[Opening Information shown section]
(** The text and the background of the savings badge. *)
Definition savings_label (p : number) : string :=
  if ge p (of_Z 0) then "-" ++ NumberToString p ++ "%"
  else "+" ++ NumberToString (Math_abs p) ++ "%".

Definition savings_colour (p : number) : string :=
  if ge p (of_Z 0) then "var(--success)" else "#ef4444".

Definition updateCompressedInfo (compressedSize : number) (w : World)
  : completion :=
  match originalFile (state w) with
  | None => Throw w
  | Some f =>
      let originalSize := of_Z (file_size f) in
      let p := savedPercent compressedSize originalSize in
      let w := on_elements
                 (set_compressedInfo_fileSize (formatFileSize compressedSize))
                 w in
      let w := on_elements (set_savings_text (savings_label p)) w in
      Normal (on_elements (set_savings_background (savings_colour p)) w)
  end.

(** ** File handling *)

(** [handleFile(file)] up to [reader.readAsDataURL(file)]. *)
Definition handleFile (file : File) (w : World) : World :=
  if negb (prefix "image/" (file_type file)) then
    emit (Alert "Please upload an image file") w
  else
    let w := on_state (set_originalFile (Some file)) w in
    set_reads (S (reads w)) w.

(** [reader.onload]: an [Image] is created and starts decoding
    [e.target.result]. *)
Definition reader_onload (result : string) (w : World) : World :=
  set_decodes (decodes w ++ [result]) w.

(** [img.onload], for the image decoded from [result]. *)
Definition img_onload (result : string) (img : Image) (w : World) : World :=
  let w := on_state (set_originalImage (Some img)) w in
  let w := on_state
             (set_aspectRatio
                (div (of_Z (img_width img)) (of_Z (img_height img)))) w in
  let w := on_elements
             (set_widthInput_value (NumberToString (of_Z (img_width img))))
             w in
  let w := on_elements
             (set_heightInput_value (NumberToString (of_Z (img_height img))))
             w in
  let w := on_elements
             (set_widthInput_placeholder
                (NumberToString (of_Z (img_width img)))) w in
  let w := on_elements
             (set_heightInput_placeholder
                (NumberToString (of_Z (img_height img)))) w in
  let w := on_elements (set_originalPreview_src result) w in
  settle
    (updateOriginalInfo w >>= fun w =>
     let w := on_elements (set_uploadZone_display "none") w in
     let w := on_elements (set_compressionPanel_active true) w in
     Normal (compressImage w)).

(** The callback handed to [canvas.toBlob]; [None] is a null blob. *)
Definition toBlob_callback (blob : option Blob) (w : World) : World :=
  match blob with
  | Some b =>
      let w := on_state (set_compressedBlob (Some b)) w in
      let '(url, w) := createObjectURL w in
      let w := on_elements (set_compressedPreview_src url) w in
      settle (updateCompressedInfo (of_Z (blob_size b)) w)
  | None => w
  end.

(** ** Controls *)

(** The slider's ['input'] listener; the browser has stored the new value
    [v] in the slider. *)
Definition qualitySlider_input (v : string) (w : World) : World :=
  let w := on_elements (set_qualitySlider_value v) w in
  let w := on_state
             (set_quality (parseInt (qualitySlider_value (elements w)))) w in
  let w := on_elements
             (set_qualityValue_text
                (NumberToString (quality (state w)) ++ "%")) w in
  let '(d, w) := debounce compressImage_fn 100 w in
  executedFunction d w.

(** The width field's ['input'] listener, the field now holding [v]. *)
Definition widthInput_input (v : string) (w : World) : World :=
  let w := on_elements (set_widthInput_value v) w in
  let w :=
    match lockAspectRatio (state w), originalImage (state w) with
    | true, Some img =>
        let width :=
          or_else (parseInt (widthInput_value (elements w)))
                  (of_Z (img_width img)) in
        on_elements
          (set_heightInput_value
             (NumberToString
                (Math_round (div width (aspectRatio (state w)))))) w
    | _, _ => w
    end in
  let '(d, w) := debounce compressImage_fn 300 w in
  executedFunction d w.
(** * Verification of [service.py]: fetch, aggregate, normalise, synchronise

    A shallow embedding of the four functions of [service.py]
    ([fetch_state_data], [process_and_clean_data], [enviar_dados_para_api]
    and [main]) together with the small part of Python, [requests] and
    [pandas] they rely on.

    - Python values that live in the region dictionaries are [pyval]s, a
      region dictionary is a [gmap string pyval].
    - Exceptions are values of [exn]; a computation is a pair of the events
      it emitted and either a normal result or a raised exception.
    - The outside world (the HTTP server, the CSV parser of pandas, the file
      system and the ingestion API) is a record of oracles, [World].
    - A [DataFrame] is column-major, as in pandas: an association list from
      column labels to series of cells, a cell being a string or missing. *)

From Stdlib Require Import ZArith String Ascii List Lia.
From stdpp Require Import gmap strings list pretty.

Open Scope string_scope.
Open Scope list_scope.

(** ** Python strings *)

(** A string is a sequence of characters with codes below 256. *)

Module Py.

(** [str.isspace] on the code points below 256. *)
Definition isspace (c : ascii) : bool :=
  let n := nat_of_ascii c in
  ((9 <=? n) && (n <=? 13) || (28 <=? n) && (n <=? 32)
   || (n =? 133) || (n =? 160))%nat.

Fixpoint lstrip (s : string) : string :=
  match s with
  | EmptyString => EmptyString
  | String c s' => if isspace c then lstrip s' else s
  end.
(** * Angular-Mentor: audio playback, live session and cache layer

    A shallow embedding of the TypeScript sources

      - [src/App.tsx]                      (clip player: [stopAudio], [playAudio])
      - [components/VoiceAssistant.tsx]    ([encode], [decode], [stopSession],
                                            [startSession], the [onmessage] callback)
      - [src/services/dbService.ts]        (Firestore cache layer)
      - [src/services/geminiService.ts]    ([getAudioFromText])

    JavaScript strings are sequences of UTF-16 code units ([list N]);
    [Uint8Array]s are [list byte]; refs ([useRef]) and React state are
    fields of a record that every handler takes and returns; a thrown
    exception is the [None] (or [Threw]) result of the call that throws,
    and a [try]/[catch] is the [match] on it.  Audio time is counted in sample
    frames of the 24 kHz output context, so that [buffer.duration] is the
    frame count of the decoded buffer and all arithmetic on time is exact. *)

From Stdlib Require Import ZArith NArith List String Ascii Bool Lia ZifyNat ZifyN.
From Stdlib.Strings Require Import Byte.
From stdpp Require Import gmap strings list.
Import ListNotations.

#[local] Open Scope N_scope.

(** ** JavaScript strings *)

Abbreviation jsstring := (list N).

(** A string literal of the source, as code units. *)
Definition js (s : string) : jsstring :=
  map N_of_ascii (list_ascii_of_string s).

(** An optional string in a condition: [undefined], [null] and the empty
    string are falsy. *)
Definition truthy (s : option jsstring) : option jsstring :=
  match s with
  | Some (c :: r) => Some (c :: r)
  | _ => None
  end.

(** [Uint8Array] element store: the value modulo 256. *)
Definition u8 (n : N) : byte :=
  match Byte.of_N (n mod 256) with
  | Some b => b
  | None => x00
  end.

(** ** The host's base64 ([btoa], [atob])

    [btoa] and [atob] are built-ins of the browser; they are modelled after
    the algorithms "forgiving-base64 encode" and "forgiving-base64 decode"
    of the WHATWG Infra standard, which the HTML standard prescribes for
    them. *)

Module Host.

Definition pad : N := 61.  (* '=' *)

(** The base64 alphabet: [A-Z], [a-z], [0-9], [+], [/]. *)
Definition b64_char (i : N) : N :=
  if i <? 26 then i + 65
  else if i <? 52 then i + 71
  else if i <? 62 then i - 4
  else if i =? 62 then 43
  else 47.

Definition b64_index (c : N) : option N :=
  if (65 <=? c) && (c <=? 90) then Some (c - 65)
  else if (97 <=? c) && (c <=? 122) then Some (c - 71)
  else if (48 <=? c) && (c <=? 57) then Some (c + 4)
  else if c =? 43 then Some 62
  else if c =? 47 then Some 63
  else None.

(** Three octets give four sextets; a last group of one or two octets
    gives two or three, the missing low bits being zero. *)
Fixpoint bytes_to_sextets (bs : list N) : list N :=
  match bs with
  | x :: y :: z :: rest =>
      x / 4 :: (x mod 4) * 16 + y / 16 :: (y mod 16) * 4 + z / 64 :: z mod 64
        :: bytes_to_sextets rest
  | [x; y] => [x / 4; (x mod 4) * 16 + y / 16; (y mod 16) * 4]
  | [x] => [x / 4; (x mod 4) * 16]
  | [] => []
  end.

Definition padding (len : nat) : jsstring :=
  match (len mod 3)%nat with
  | 1%nat => [pad; pad]
  | 2%nat => [pad]
  | _ => []
  end.

(** [btoa(s)]: throws [InvalidCharacterError] ([None]) when [s] holds a
    code unit above U+00FF. *)
Definition btoa (s : jsstring) : option jsstring :=
  if forallb (fun c => c <? 256) s
  then Some (map b64_char (bytes_to_sextets s) ++ padding (length s))
  else None.

(** ASCII whitespace: TAB, LF, FF, CR, SPACE. *)
Definition is_ascii_whitespace (c : N) : bool :=
  (c =? 9) || (c =? 10) || (c =? 12) || (c =? 13) || (c =? 32).

(** "If data ends with one or two U+003D (=) code points, remove them." *)
Definition drop_last_pad (d : jsstring) : option jsstring :=
  match rev d with
  | c :: r => if c =? pad then Some (rev r) else None
  | [] => None
  end.

Definition strip_padding (d : jsstring) : jsstring :=
  match drop_last_pad d with
  | Some d1 =>
      match drop_last_pad d1 with
      | Some d2 => d2
      | None => d1
      end
  | None => d
  end.

Fixpoint indices (d : jsstring) : option (list N) :=
  match d with
  | [] => Some []
  | c :: r =>
      match b64_index c, indices r with
      | Some i, Some ks => Some (i :: ks)
      | _, _ => None
      end
  end.

(** The bit buffer of the decoder, read four sextets at a time; a rest of
    12 bits loses its last four, a rest of 18 bits its last two. *)
Fixpoint sextets_to_bytes (xs : list N) : list N :=
  match xs with
  | a :: b :: c :: d :: rest =>
      a * 4 + b / 16 :: (b mod 16) * 16 + c / 4 :: (c mod 4) * 64 + d
        :: sextets_to_bytes rest
  | [a; b; c] => [a * 4 + b / 16; (b mod 16) * 16 + c / 4]
  | [a; b] => [a * 4 + b / 16]
  | _ => []
  end.

(** [atob(s)]: throws [InvalidCharacterError] ([None]) on failure. *)
Definition atob (s : jsstring) : option jsstring :=
  let d := List.filter (fun c => negb (is_ascii_whitespace c)) s in
  let d := if (length d mod 4 =? 0)%nat then strip_padding d else d in
  if (length d mod 4 =? 1)%nat then None
  else match indices d with
       | Some xs => Some (sextets_to_bytes xs)
       | None => None
       end.

End Host.

(** ** [encode] and [decode] (VoiceAssistant.tsx; [decode] also in App.tsx) *)

(** [binary += String.fromCharCode(bytes[i])] for each element, then
    [btoa(binary)]. *)
Definition encode (bytes : list byte) : option jsstring :=
  Host.btoa (map Byte.to_N bytes).

(** [atob(base64)], then [bytes[i] = binaryString.charCodeAt(i)] into a
    [Uint8Array] of the same length. *)
Definition decode (base64 : jsstring) : option (list byte) :=
  match Host.atob base64 with
  | Some binaryString => Some (map u8 binaryString)
  | None => None
  end.


(** Canonical base64, the strings [encode] writes: groups of four alphabet
    characters, the last group possibly ending in one or two '=', in which
    case the unused low bits of the sextet before the padding are zero. *)
Definition in_alphabet (c : N) : bool :=
  match Host.b64_index c with
  | Some _ => true
  | None => false
  end.

Definition last_quad (a b c d : N) : bool :=
  match Host.b64_index a, Host.b64_index b with
  | Some _, Some j =>
      if (c =? Host.pad) && (d =? Host.pad) then j mod 16 =? 0
      else match Host.b64_index c with
           | Some k => if d =? Host.pad then k mod 4 =? 0 else in_alphabet d
           | None => false
           end
  | _, _ => false
  end.

Fixpoint canonical_b64 (s : jsstring) : bool :=
  match s with
  | [] => true
  | a :: b :: c :: d :: rest =>
      match rest with
      | [] => last_quad a b c d
      | _ :: _ =>
          in_alphabet a && in_alphabet b && in_alphabet c && in_alphabet d
          && canonical_b64 rest
      end
  | _ => false
  end.

(** ** Firebase: the identity and document-store collaborators

    [auth.currentUser] and the two Firestore collections are state of the
    hosted backend.  A Firestore call either succeeds or rejects
    ([firestore_down]); the console and the requests sent to the
    text-to-speech model are kept as traces. *)

Record User := { uid : jsstring; emailVerified : bool }.

Record GroundingChunk := { web : option (jsstring * jsstring) }.

(** [interface CachedEntry extends AIResponse]: the fields [answer] and
    [sources] of [AIResponse], then its own. *)
Record CachedEntry := {
  answer : jsstring;
  sources : list GroundingChunk;
  questionId : jsstring;
  audioBase64 : option jsstring;
  timestamp : Z
}.

Record Question := {
  id : jsstring;
  text : jsstring;
  category : jsstring;
  isCustom : option bool
}.

(** A document of [user_questions]: [{...q, userId, createdAt}]. *)
Record QuestionDoc := {
  doc_question : Question;
  userId : jsstring;
  createdAt : Z
}.

Inductive LogEntry :=
| Warn (msg : string)
| Error (msg : string).
(** * ts-enums: the enum registration and sealing protocol

    A shallow embedding of [src/ts-enums.ts].  The file holds two variants
    of the same two classes:

    - the TypeScript source (lines 1-164), embedded in [Module TS];
    - the compiled ES5 bundle (lines 165-352), embedded in [Module ES5].

    Both variants mutate shared JavaScript objects (enum members are
    reachable from the enum object and from the registry array, and are
    frozen in place), so the embedding is a store of objects addressed by
    location, threaded through a state-and-exception monad.  A thrown
    exception keeps the store as it was at the throw: that is what makes
    the partial effects of a failed sealing visible. *)

From stdpp Require Import base option list strings gmap.

Local Open Scope string_scope.
Local Open Scope nat_scope.
Local Open Scope list_scope.

(** ** The object store *)

(** Locations are indices into a heap. *)
Abbreviation loc := nat (only parsing).

(** A concrete [EnumValue] subclass, identified by its constructor. *)
Abbreviation cls := string (only parsing).

(** An [EnumValue] instance.  [_ordinal] and [_propName] are [None] while
    the property is absent.  Every property of these objects is created
    enumerable; a property is read-only and the object non-extensible
    exactly when [value_frozen] holds ([Object.freeze] is the only source
    of read-only properties that outlive a call of the library). *)
Record EnumValueObj := mkEnumValue {
  value_constructor : cls;
  _description : string;
  _ordinal : option nat;
  _propName : option string;
  value_frozen : bool
}.

(** What an own property of an [Enum] object can hold: an [EnumValue]
    instance (by reference) or any other value. *)
Inductive jsval :=
  | VEnumValue (r : loc)
  | VOther.

(** An [Enum] instance: its [name] property ([None] while unset) and its
    other own properties in [Object.getOwnPropertyNames] order.  All keys
    are strings: properties keyed by a symbol are not part of the model. *)
Record EnumObj := mkEnum {
  e_name : option string;
  e_props : list (string * jsval);
  e_frozen : bool
}.

(** An array of [EnumValue] references. *)
Record ArrayObj := mkArray {
  elems : list loc;
  array_frozen : bool
}.

(** The store: three heaps, the static map [Enum.enumValues] (keyed by
    whatever [theEnum.name] holds, [None] standing for [undefined]), the
    set of constructors that own the [INITIALIZED] symbol, and the static
    map [EnumValue.sizes] of the ES5 variant. *)
Record state := mkState {
  objs : list EnumValueObj;
  enums : list EnumObj;
  arrays : list ArrayObj;
  enumValues : gmap (option string) loc;
  INITIALIZED : gset cls;
  sizes : gmap cls nat
}.

Definition empty_state : state := mkState [] [] [] ∅ ∅ ∅.

Definition with_objs (f : list EnumValueObj → list EnumValueObj) (σ : state) : state :=
  mkState (f (objs σ)) (enums σ) (arrays σ) (enumValues σ) (INITIALIZED σ) (sizes σ).
Definition with_enums (f : list EnumObj → list EnumObj) (σ : state) : state :=
  mkState (objs σ) (f (enums σ)) (arrays σ) (enumValues σ) (INITIALIZED σ) (sizes σ).
Definition with_arrays (f : list ArrayObj → list ArrayObj) (σ : state) : state :=
  mkState (objs σ) (enums σ) (f (arrays σ)) (enumValues σ) (INITIALIZED σ) (sizes σ).
Definition with_enumValues (f : gmap (option string) loc → gmap (option string) loc)
    (σ : state) : state :=
  mkState (objs σ) (enums σ) (arrays σ) (f (enumValues σ)) (INITIALIZED σ) (sizes σ).
Definition with_INITIALIZED (f : gset cls → gset cls) (σ : state) : state :=
  mkState (objs σ) (enums σ) (arrays σ) (enumValues σ) (f (INITIALIZED σ)) (sizes σ).
Definition with_sizes (f : gmap cls nat → gmap cls nat) (σ : state) : state :=
  mkState (objs σ) (enums σ) (arrays σ) (enumValues σ) (INITIALIZED σ) (f (sizes σ)).

(** ** The monad: state with exceptions that keep the state *)

(** [Error msg] is [new Error(msg)]; [TypeError] is what the runtime throws
    in strict code (class bodies and ES modules are strict) on a write to a
    frozen object or on a refused [Object.defineProperty]. *)
Inductive exn :=
  | Error (msg : string)
  | TypeError.

Inductive outcome (A : Type) :=
  | Return (a : A)
  | Throw (e : exn).
Arguments Return {A} a.
Arguments Throw {A} e.

Definition M (A : Type) : Type := state → outcome A * state.

Definition ret {A} (a : A) : M A := λ σ, (Return a, σ).
Definition throw {A} (e : exn) : M A := λ σ, (Throw e, σ).
Definition bind {A B} (m : M A) (k : A → M B) : M B :=
  λ σ, match m σ with
       | (Return a, σ') => k a σ'
       | (Throw e, σ') => (Throw e, σ')
       end.

Declare Scope js_scope.
Delimit Scope js_scope with js.
Notation "x <- m ;; k" := (bind m (λ x, k))
  (at level 100, m at next level, right associativity) : js_scope.
Notation "m ;; k" := (bind m (λ _, k))
  (at level 100, right associativity) : js_scope.
Local Open Scope js_scope.

Definition gets {A} (f : state → A) : M A := λ σ, (Return (f σ), σ).
Definition modify (f : state → state) : M unit := λ σ, (Return tt, f σ).

(** Dereferencing.  Every reference a JavaScript program holds is live; the
    [None] branches below are the model's answer on a store that is not
    closed under references (reading a property of [undefined]). *)
Definition get_obj (r : loc) : M EnumValueObj :=
  λ σ, match objs σ !! r with
       | Some o => (Return o, σ)
       | None => (Throw TypeError, σ)
       end.
Definition get_enum (g : loc) : M EnumObj :=
  λ σ, match enums σ !! g with
       | Some e => (Return e, σ)
       | None => (Throw TypeError, σ)
       end.
Definition get_array (a : loc) : M ArrayObj :=
  λ σ, match arrays σ !! a with
       | Some arr => (Return arr, σ)
       | None => (Throw TypeError, σ)
       end.

Definition put_obj (r : loc) (o : EnumValueObj) : M unit :=
  modify (with_objs (λ h, <[r := o]> h)).
Definition put_enum (g : loc) (e : EnumObj) : M unit :=
  modify (with_enums (λ h, <[g := e]> h)).
Definition put_array (a : loc) (arr : ArrayObj) : M unit :=
  modify (with_arrays (λ h, <[a := arr]> h)).

(** Allocation: the new object lives at the end of its heap. *)
Definition new_obj (o : EnumValueObj) : M loc :=
  λ σ, (Return (length (objs σ)), with_objs (λ h, h ++ [o]) σ).
Definition new_array (l : list loc) : M loc :=
  λ σ, (Return (length (arrays σ)), with_arrays (λ h, h ++ [mkArray l false]) σ).

(** ** Runtime primitives used by the source *)

Definition set_ordinal (n : option nat) (o : EnumValueObj) : EnumValueObj :=
  mkEnumValue (value_constructor o) (_description o) n (_propName o) (value_frozen o).
Definition set_propName (p : option string) (o : EnumValueObj) : EnumValueObj :=
  mkEnumValue (value_constructor o) (_description o) (_ordinal o) p (value_frozen o).
Definition set_description (d : string) (o : EnumValueObj) : EnumValueObj :=
  mkEnumValue (value_constructor o) d (_ordinal o) (_propName o) (value_frozen o).
Definition freeze_obj (o : EnumValueObj) : EnumValueObj :=
  mkEnumValue (value_constructor o) (_description o) (_ordinal o) (_propName o) true.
[Closing Information shown section]
### Task details
Find how many lines contain "level" in the data. Write that number and nothing else.

### Expected output
2